Recycling of sewage sludge (biosolids) to agricultural land is regarded as the best practicable environmental option and currently represents the main disposal route in the UK. A novel method was developed by United Utilities-plc to produce organomineral fertilisers (OMFs) using biosolids. The purpose of this investigation was to identify the effects of the use of OMFs on winter wheat (Triticum aestivum L) and rye-grass (Lolium perenne L.) and validate the data reported in previous studies. Nitrogen and phosphorus release characteristics were also investigated under controlled laboratory conditions. Results indicated that grain yield (wheat) and dry matter production (rye-grass) were significantly increased (p<0.001) following application of OMFs and urea compared with the control (non-fertilised crop). Higher concentration of available N in the OMFs and urea resulted in significantly higher (p<0.001) grain yield and dry matter than the biosolid.
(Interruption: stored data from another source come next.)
(** The fixed-width candidates, in the order they are tried. *)
Definition fixed_candidates (att : Form_pg_attribute) : list Z :=
  [COLUMNAR_ENCODING_RLE]
  ++ (if is_packable_int att
      then [COLUMNAR_ENCODING_FOR; COLUMNAR_ENCODING_DELTA; COLUMNAR_ENCODING_DOD] else [])
  ++ (if is_gorilla_float att then [COLUMNAR_ENCODING_GORILLA; COLUMNAR_ENCODING_ALP] else []).

(** [cand[0], best[0], cand[1], best[1]] and the [SAMPLE_TRY] update. *)
Record ranking := mkRank { cand0 : Z; best0 : Z; cand1 : Z; best1 : Z }.

Definition sample_update (code len : Z) (r : ranking) : ranking :=
  if len <? best0 r then mkRank code len (cand0 r) (best0 r)
  else if len <? best1 r then mkRank (cand0 r) (best0 r) code len
  else r.

Fixpoint sample_rank (codes : list Z) (sample : list Z) (sampleRawLen : Z)
    (att : Form_pg_attribute) (sampleN : Z) (r : ranking) : res ranking :=
  match codes with
  | [] => Ok r
  | code :: codes' =>
      o ← run_encoder code sample sampleRawLen att sampleN;
      sample_rank codes' sample sampleRawLen att sampleN
        (match o with None => r | Some buf => sample_update code (zlen buf) r end)
  end.

(** [bestCode], [bestBuf] and [bestLen]. *)
Record choice := mkChoice { bestCode : Z; bestBuf : option (list Z); bestLen : Z }.

(** [if (encode(...) && len < bestLen) { bestCode = code; ... }] *)
Definition keep_best (code : Z) (o : option (list Z)) (ch : choice) : choice :=
  match o with
  | None => ch
  | Some buf => if zlen buf <? bestLen ch then mkChoice code (Some buf) (zlen buf) else ch
  end.

Fixpoint apply_candidates (codes : list Z) (raw : list Z) (rawLen : Z)
    (att : Form_pg_attribute) (n : Z) (ch : choice) : res choice :=
  match codes with
  | [] => Ok ch
  | code :: codes' =>
      o ← run_encoder code raw rawLen att n;
      apply_candidates codes' raw rawLen att n (keep_best code o ch)
  end.

(** [*out = bestBuf ? bestBuf : raw; *outLen = bestLen; return bestCode;] *)
Definition finish (raw : list Z) (ch : choice) : Z * list Z :=
  (bestCode ch, match bestBuf ch with None => raw | Some b => b end).

(** Every applicable encoding measured on the whole chunk. *)
Definition encode_exhaustive (raw : list Z) (rawLen : Z) (att : Form_pg_attribute) (n : Z)
    (fsstTable : option (list Z)) : res (Z * list Z) :=
  let w := attlen att in
  let ch0 := mkChoice COLUMNAR_ENCODING_NONE None rawLen in
  ch ← (if 0 <? w then apply_candidates (fixed_candidates att) raw rawLen att n ch0 else Ok ch0);
  ch ← (if (0 <? w) || (w =? -1)
        then apply_candidates [COLUMNAR_ENCODING_DICT] raw rawLen att n ch else Ok ch);
  ch ← (match fsstTable with
        | Some table =>
            if (w =? -1) && (rawLen - rawLen / 4 <? bestLen ch) then
              o ← encode_fsst_shared raw rawLen table;
              Ok (keep_best COLUMNAR_ENCODING_FSST o ch)
            else Ok ch
        | None => Ok ch
        end);
  Ok (finish raw ch).

Definition PgColumnarEncodeChunk (encoding_sample_rows : Z) (raw : list Z) (rawLen : Z)
    (att : Form_pg_attribute) (valueCount : Z) (fsstTable : option (list Z))
    : res (Z * list Z) :=
  let w := attlen att in
  let n := u32 valueCount in
  if (rawLen =? 0) || (n =? 0) then Ok (COLUMNAR_ENCODING_NONE, raw)
  else
    s ← (if (0 <? w) && (ENCODE_SAMPLE_MIN <=? encoding_sample_rows)
         then build_sample raw w n (u32 encoding_sample_rows) else Ok None);
    match (s : option (list Z * Z)) with
    | Some (sample, sampleN) =>
        let sampleRawLen := u32 (sampleN * w) in
        r ← sample_rank (fixed_candidates att ++ [COLUMNAR_ENCODING_DICT]) sample sampleRawLen
              att sampleN
              (mkRank COLUMNAR_ENCODING_NONE sampleRawLen COLUMNAR_ENCODING_NONE sampleRawLen);
        ch ← apply_candidates
               (filter (fun c => c <> COLUMNAR_ENCODING_NONE) [cand0 r; cand1 r])
               raw rawLen att n (mkChoice COLUMNAR_ENCODING_NONE None rawLen);
        Ok (finish raw ch)
    | None => encode_exhaustive raw rawLen att n fsstTable
    end.
End EncodeChunk.

(** ** Decoding *)

(** [attlen != 1 && attlen != 2 && attlen != 4 && attlen != 8], then the raw
    length check. *)
Definition check_fixed (att : Form_pg_attribute) (n rawLen : Z) : res unit :=
  if bad_width (attlen att) then Err "fixed-width encoding on a non-fixed-width column"
  else if negb (n * u32 (attlen att) =? rawLen) then Err "raw length does not match value count"
  else Ok tt.

Definition check_alp (att : Form_pg_attribute) (n rawLen : Z) : res unit :=
  if negb (attlen att =? 4) && negb (attlen att =? 8) then Err "ALP on a non-float column"
  else if negb (n * u32 (attlen att) =? rawLen) then Err "raw length does not match value count"
  else Ok tt.

Definition decode_dispatch (enc : list Z) (encodingType : Z) (att : Form_pg_attribute)
    (n rawLen : Z) (fsstTable : option (list Z)) : res (list Z) :=
  if encodingType =? COLUMNAR_ENCODING_NONE then Ok enc
  else if encodingType =? COLUMNAR_ENCODING_RLE then decode_rle enc (attlen att) n rawLen
  else if encodingType =? COLUMNAR_ENCODING_FOR then decode_for enc n rawLen
  else if encodingType =? COLUMNAR_ENCODING_DELTA then decode_delta enc n rawLen
  else if encodingType =? COLUMNAR_ENCODING_GORILLA then decode_gorilla enc (attlen att) n rawLen
  else if encodingType =? COLUMNAR_ENCODING_DOD then decode_dod enc n rawLen
  else if encodingType =? COLUMNAR_ENCODING_ALP then decode_alp enc (attlen att) n rawLen
  else if encodingType =? COLUMNAR_ENCODING_DICT then decode_dict enc att n rawLen
  else if encodingType =? COLUMNAR_ENCODING_FSST then
    match fsstTable with
    | None => Err "FSST vector without a chunk-shared table"
    | Some table =>
        if zlen table =? 0 then Err "FSST vector without a chunk-shared table"
        else decode_fsst_shared enc table rawLen
    end
  else Err "unknown value encoding type".

Definition PgColumnarDecodeChunk (enc : list Z) (encodingType : Z) (att : Form_pg_attribute)
    (valueCount rawLen : Z) (fsstTable : option (list Z)) : res (list Z) :=
  let n := u32 valueCount in
  if 2 ^ 32 - 1 <? valueCount then Err "value count too large"
  else
    _ ← (if (encodingType =? COLUMNAR_ENCODING_RLE) || (encodingType =? COLUMNAR_ENCODING_FOR)
            || (encodingType =? COLUMNAR_ENCODING_DELTA) || (encodingType =? COLUMNAR_ENCODING_GORILLA)
            || (encodingType =? COLUMNAR_ENCODING_DOD) then check_fixed att n rawLen
         else if encodingType =? COLUMNAR_ENCODING_ALP then check_alp att n rawLen
         else if encodingType =? COLUMNAR_ENCODING_NONE then
           (if negb (zlen enc =? rawLen) then Err "uncompressed length mismatch" else Ok tt)
         else Ok tt);
    decode_dispatch enc encodingType att n rawLen fsstTable.

(** ** Streams a column can hold *)

(** What PostgreSQL's catalog guarantees of a column: a pass-by-value type is
    1, 2, 4 or 8 bytes, [float4] and [float8] are 4 and 8; other lengths are
    positive, or -1 for varlena. *)
Definition att_ok (att : Form_pg_attribute) : Prop :=
  (attbyval att = true -> bad_width (attlen att) = false) /\
  (atttypid att = FLOAT4OID -> attlen att = 4) /\
  (atttypid att = FLOAT8OID -> attlen att = 8) /\
  (0 < attlen att < 2 ^ 15 \/ attlen att = -1).

Lemma packable_width att : is_packable_int att = true -> bad_width (attlen att) = false.
Proof.
  unfold is_packable_int, bad_width. intros [_ H]%andb_true_iff.
  destruct (attlen att =? 1), (attlen att =? 2), (attlen att =? 4), (attlen att =? 8); done.
Qed.
Section Codecs.
Context `{BlockCodecs}.

Definition try_pglz (raw : list Z) (rawLen : Z) : option (list Z) :=
  if (rawLen =? 0) || (INT32_MAX <? rawLen) then None
  else
    match pglz_compress raw with
    | None => None
    | Some c => if rawLen <=? zlen c then None else Some c
    end.

Definition try_lz4 (raw : list Z) (rawLen destCap : Z) : option (list Z) :=
  if (rawLen =? 0) || (u32 LZ4_MAX_INPUT_SIZE <? rawLen) then None
  else
    match LZ4_compress_default raw destCap with
    | None => None
    | Some c => if rawLen <=? zlen c then None else Some c
    end.

Definition try_zstd (raw : list Z) (rawLen destCap level : Z) : option (list Z) :=
  if rawLen =? 0 then None
  else
    match ZSTD_compress raw destCap level with
    | None => None
    | Some c => if (rawLen <=? zlen c) || (INT32_MAX <? zlen c) then None else Some c
    end.

(** One arm of the switch: the codec's output, if it ran and helped. *)
Definition run_codec (raw : list Z) (rawLen requestedType level : Z) : res (option compressed) :=
  if requestedType =? COLUMNAR_COMPRESSION_PGLZ then
    _ ← palloc (PGLZ_MAX_OUTPUT rawLen);
    Ok ((fun c => mkComp c COLUMNAR_COMPRESSION_PGLZ 0) <$> try_pglz raw rawLen)
  else if requestedType =? COLUMNAR_COMPRESSION_LZ4 then
    if HAVE_LIBLZ4 then
      let cap := LZ4_compressBound (s32 rawLen) in
      if 0 <? cap then
        _ ← palloc cap;
        Ok ((fun c => mkComp c COLUMNAR_COMPRESSION_LZ4 0) <$> try_lz4 raw rawLen cap)
      else Ok None
    else Ok None
  else if requestedType =? COLUMNAR_COMPRESSION_ZSTD then
    if HAVE_LIBZSTD then
      match ZSTD_compressBound rawLen with
      | None => Ok None
      | Some cap =>
          _ ← palloc cap;
          Ok ((fun c => mkComp c COLUMNAR_COMPRESSION_ZSTD level) <$> try_zstd raw rawLen cap level)
      end
    else Ok None
  else Ok None.

Definition PgColumnarCompressValueStream (raw : list Z) (rawLen requestedType level : Z)
    : res compressed :=
  if rawLen =? 0 then Ok (mkComp [] COLUMNAR_COMPRESSION_NONE 0)
  else
    o ← run_codec raw rawLen requestedType level;
    match o with
    | Some c => Ok c
    | None =>
        _ ← palloc rawLen;
        data ← rd raw 0 rawLen;
        Ok (mkComp data COLUMNAR_COMPRESSION_NONE 0)
    end.

(** The codec's bytes in the destination buffer, or the error that follows a
    length other than [rawLen]. *)
Definition expect_len (o : option (list Z)) (rawLen : Z) (msg : string) : res (list Z) :=
  match o with
  | Some out => if zlen out =? rawLen then Ok out else Err msg
  | None => Err msg
  end.

Definition PgColumnarDecompressValueStream (comp : list Z) (compLen compressionType rawLen : Z)
    : res (list Z) :=
  if rawLen =? 0 then Ok []
  else
    _ ← palloc rawLen;
    if compressionType =? COLUMNAR_COMPRESSION_NONE then
      if negb (compLen =? rawLen) then Err "columnar: uncompressed stream length does not match expected"
      else rd comp 0 rawLen
    else if compressionType =? COLUMNAR_COMPRESSION_PGLZ then
      expect_len (pglz_decompress comp (s32 compLen) (s32 rawLen)) rawLen
        "columnar: pglz decompression produced the wrong length"
    else if compressionType =? COLUMNAR_COMPRESSION_LZ4 then
      if HAVE_LIBLZ4 then
        expect_len (LZ4_decompress_safe comp (s32 compLen) (s32 rawLen)) rawLen
          "columnar: lz4 decompression produced the wrong length"
      else Err "columnar: this build was compiled without lz4 support, but a chunk requires it"
    else if compressionType =? COLUMNAR_COMPRESSION_ZSTD then
      if HAVE_LIBZSTD then
        expect_len (ZSTD_decompress comp compLen rawLen) rawLen
          "columnar: zstd decompression failed or produced the wrong length"
      else Err "columnar: this build was compiled without zstd support, but a chunk requires it"
    else Err "columnar: unknown compression type".
End Codecs.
Following fertiliser and biosolids application, the concentration of N in harvested plant material (rye-grass) was also significantly increased in the all treatments compared with the control (p<0.001). The MERNs (most economic rate of N) were calculated for wheat; these were 199.6; 189.7; and 223.5kg [N] ha -1 for urea, OMF 15, and OMF 10 respectively. Following application of OMFs and urea to the soil, the majority of the N (up to 80% of the total N applied) was found to be released in the first 30 days after application; thereafter, N-fertiliser was released at a rate comparable to the soil organic N. Total N in the soil was found to have significantly increased (p=0.002) compared with the control (non-fertilised soil) after two consecutives years of fertiliser application. This was more evident when the organic N content in the fertiliser material was increased in relation to the readily available N. Soil extractable P was not significantly (p=0.962) changed after two consecutive years of OMFs and biosolids application; however, a marginally larger increase in soil extractable P was observed when biosolids were used.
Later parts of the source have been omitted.